Keeping in view the Cold War period, the Indo-Russian relations were marked by indifference initially but later those were called special. The disintegration of the Soviet Union in 1991, and the emergence of Russia as its successor led to a saga of drastic changes not only in the domestic arena but also in foreign policy. The economic compulsions prompted the Russian leadership to tilt towards the west at the cost of traditional friends like India. This was further compounded by controversies and misunderstandings.
The changing equation in international politics due to the emergence of terrorism on a global scale, as also Islamic extremism, has provided opportunity for the two countries to come on a common platform. The problem of terrorism in Chechnya and Kashmir has been of great concern for Russia and India. The other areas where the interests of Russia and India converge are: striving for multipolar global order, strengthening democracy, technological and economic imperatives that have immense potential for joint ventures and cooperation. Thus, Indo-Russian relations are not only marked by the historical compulsions but also by the changed global realities that make it necessary to further strengthen the bilateral ties.

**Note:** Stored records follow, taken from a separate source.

(* ===== verification/Udp.v ===== *)
(** * The UDP server (inbound/udp_server.go)

    Datagrams are handled one after the other on the read loop, so the handler
    must come back whatever a datagram contains. The last thing it does is to
    write the response, whose error is only logged: the datagram to write is the
    result here. Logging and counters are not modelled. *)

From Stdlib Require Import ZArith Lia String.
From stdpp Require Import base list strings gmap option sets.
From S2P Require Import Prelude GoFmt LValue LExtract LParse LRoundtrip Smus Effects Ports SessionStore ConnPool.
From S2P Require Import MovieTable Interfaces Services LogonSession LogonRace Movies World SystemService SystemProps.
From S2P Require Import Dispatch Tcp.

Open Scope Z_scope.

Record UDPServer := mkUDPServer {
  udp_MaxMessageSize : Z;
  udp_banChecker : bool;
  udp_rateLimiter : bool;
  udp_handler : SMUSHandler
}.

(** The sender's address is its IP and its [addr.String()]. *)
Definition packet_body (s : UDPServer) (ip addr : string) (data : bytes) : M (option bytes) :=
  banned ← (if udp_banChecker s then call_ (IsIPBanned ip) else mret false : M bool);
  if (banned : bool) then mret None
  else
    ok ← (if udp_rateLimiter s then call_ (Allow ip) else mret true : M bool);
    if negb ok then mret None
    else
      r ← HandleRawMessage (udp_handler s) addr data;
      let response := match r with inl _ => [] | inr b => b end in
      if 0 <? zlen response then mret (Some response) else mret None.

Definition handlePacket (s : UDPServer) (ip addr : string) (data : bytes) : M (option bytes) :=
  recover_ None (packet_body s ip addr data).

(** The read loop over the datagrams received: the buffer cuts each one to
    [MaxMessageSize], empty ones are dropped. *)
Fixpoint serve_udp (s : UDPServer) (packets : list (string * string * bytes)) : M (list (string * bytes)) :=
  match packets with
  | [] => mret []
  | (ip, addr, data) :: packets =>
      let data := take (Z.to_nat (udp_MaxMessageSize s)) data in
      r ← (if 0 <? zlen data then handlePacket s ip addr data else mret None);
      rest ← serve_udp s packets;
      mret (match r with Some out => (addr, out) :: rest | None => rest end)
  end.

Lemma packet_no_registration s ip addr data : invoked no_registration (packet_body s ip addr data).
Proof.
  unfold packet_body.
  apply invoked_mbind; [destruct (udp_banChecker s); [by apply invoked_call|done]|]. intros [|]; [done|].
  apply invoked_mbind; [destruct (udp_rateLimiter s); [by apply invoked_call|done]|]. intros [|]; [cbn [negb]|done].
  apply invoked_mbind; [apply HandleRawMessage_no_registration|]. intros r. by case_match.
Qed.

Lemma handlePacket_returns {W} (h : forall X, port X -> W -> X * W) s ip addr data w :
  exists r, (run h (handlePacket s ip addr data) w).1 = Ret r.
Proof.
  unfold handlePacket. rewrite run_recover. cbv zeta. cbn [fst].
  pose proof (run_invoked h _ _ w (packet_no_registration s ip addr data)) as Hf.
  destruct (run h (packet_body s ip addr data) w).1; [eauto|eauto|done].
Qed.

(** No datagram stops the UDP server: whatever is received, every datagram
    is handled to the end, a panic in its handling included, and a datagram
    from a banned or rate-limited address makes no call beyond that check and is
    not answered. *)
Theorem udp_served {W} (h : forall X, port X -> W -> X * W) s packets w :
  (exists out, (run h (serve_udp s packets) w).1 = Ret out) /\
  forall ip addr data w,
    (udp_banChecker s = true -> (h _ (IsIPBanned ip) w).1 = true ->
       run h (handlePacket s ip addr data) w = (Ret None, (h _ (IsIPBanned ip) w).2)) /\
    (udp_banChecker s = false -> udp_rateLimiter s = true -> (h _ (Allow ip) w).1 = false ->
       run h (handlePacket s ip addr data) w = (Ret None, (h _ (Allow ip) w).2)).
Proof.
  split.
  - revert w. induction packets as [|[[ip addr] data] packets IH]; intros w; cbn [serve_udp]; [by eexists|]. prun.
    destruct (0 <? _); prun.
    + destruct (handlePacket_returns h s ip addr (take (Z.to_nat (udp_MaxMessageSize s)) data) w) as [r Hr].
      destruct (run h (handlePacket s ip addr _) w) as [o w1]. cbn [fst] in Hr. subst o. prun.
      destruct (IH w1) as [out Ho]. destruct (run h (serve_udp s packets) w1) as [o w2]. cbn [fst] in Ho. subst o. prun.
      by eexists.
    + destruct (IH w) as [out Ho]. destruct (run h (serve_udp s packets) w) as [o w2]. cbn [fst] in Ho. subst o. prun.
      by eexists.
  - clear w packets. intros ip addr data w. unfold handlePacket, packet_body. split.
    + intros Hb Hv. rewrite run_recover, Hb. prun. rewrite Hv. by prun.
    + intros Hb Hr Hv. rewrite run_recover, Hb. prun. rewrite Hr. prun. rewrite Hv. by prun.
Qed.

(** Three datagrams to a server without checks, one of them empty. *)
Lemma udp_served_witness :
  exists out, (run small_step (serve_udp (mkUDPServer 4096 false false small_handler)
    [("10.0.0.9", "10.0.0.9:53", [Byte.x72; Byte.x00]); ("10.0.0.9", "10.0.0.9:53", []);
     ("10.0.0.8", "10.0.0.8:53", [Byte.x00])]%string) small_world).1 = Ret out.
Proof.
  exact (proj1 (udp_served small_step (mkUDPServer 4096 false false small_handler)
    [("10.0.0.9", "10.0.0.9:53", [Byte.x72; Byte.x00]); ("10.0.0.9", "10.0.0.9:53", []);
     ("10.0.0.8", "10.0.0.8:53", [Byte.x00])]%string small_world)).
Defined.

Written in a communicative style, the book attempts to highlight and trace various aspects of Indo-Russian relations since their evolution, including the major developments that have happened in this area. The focus has been on convergence of interests in post-cold war period. Keeping in view the global process of change and development, the Kashmir-Chechnya comparison and the areas of convergence between the two countries, the book touches a subject of topical interest.
The book should prove useful not only for researchers, policy makers but also for all those interested in understanding the comprehensive mapping of the Indo-Russian relations.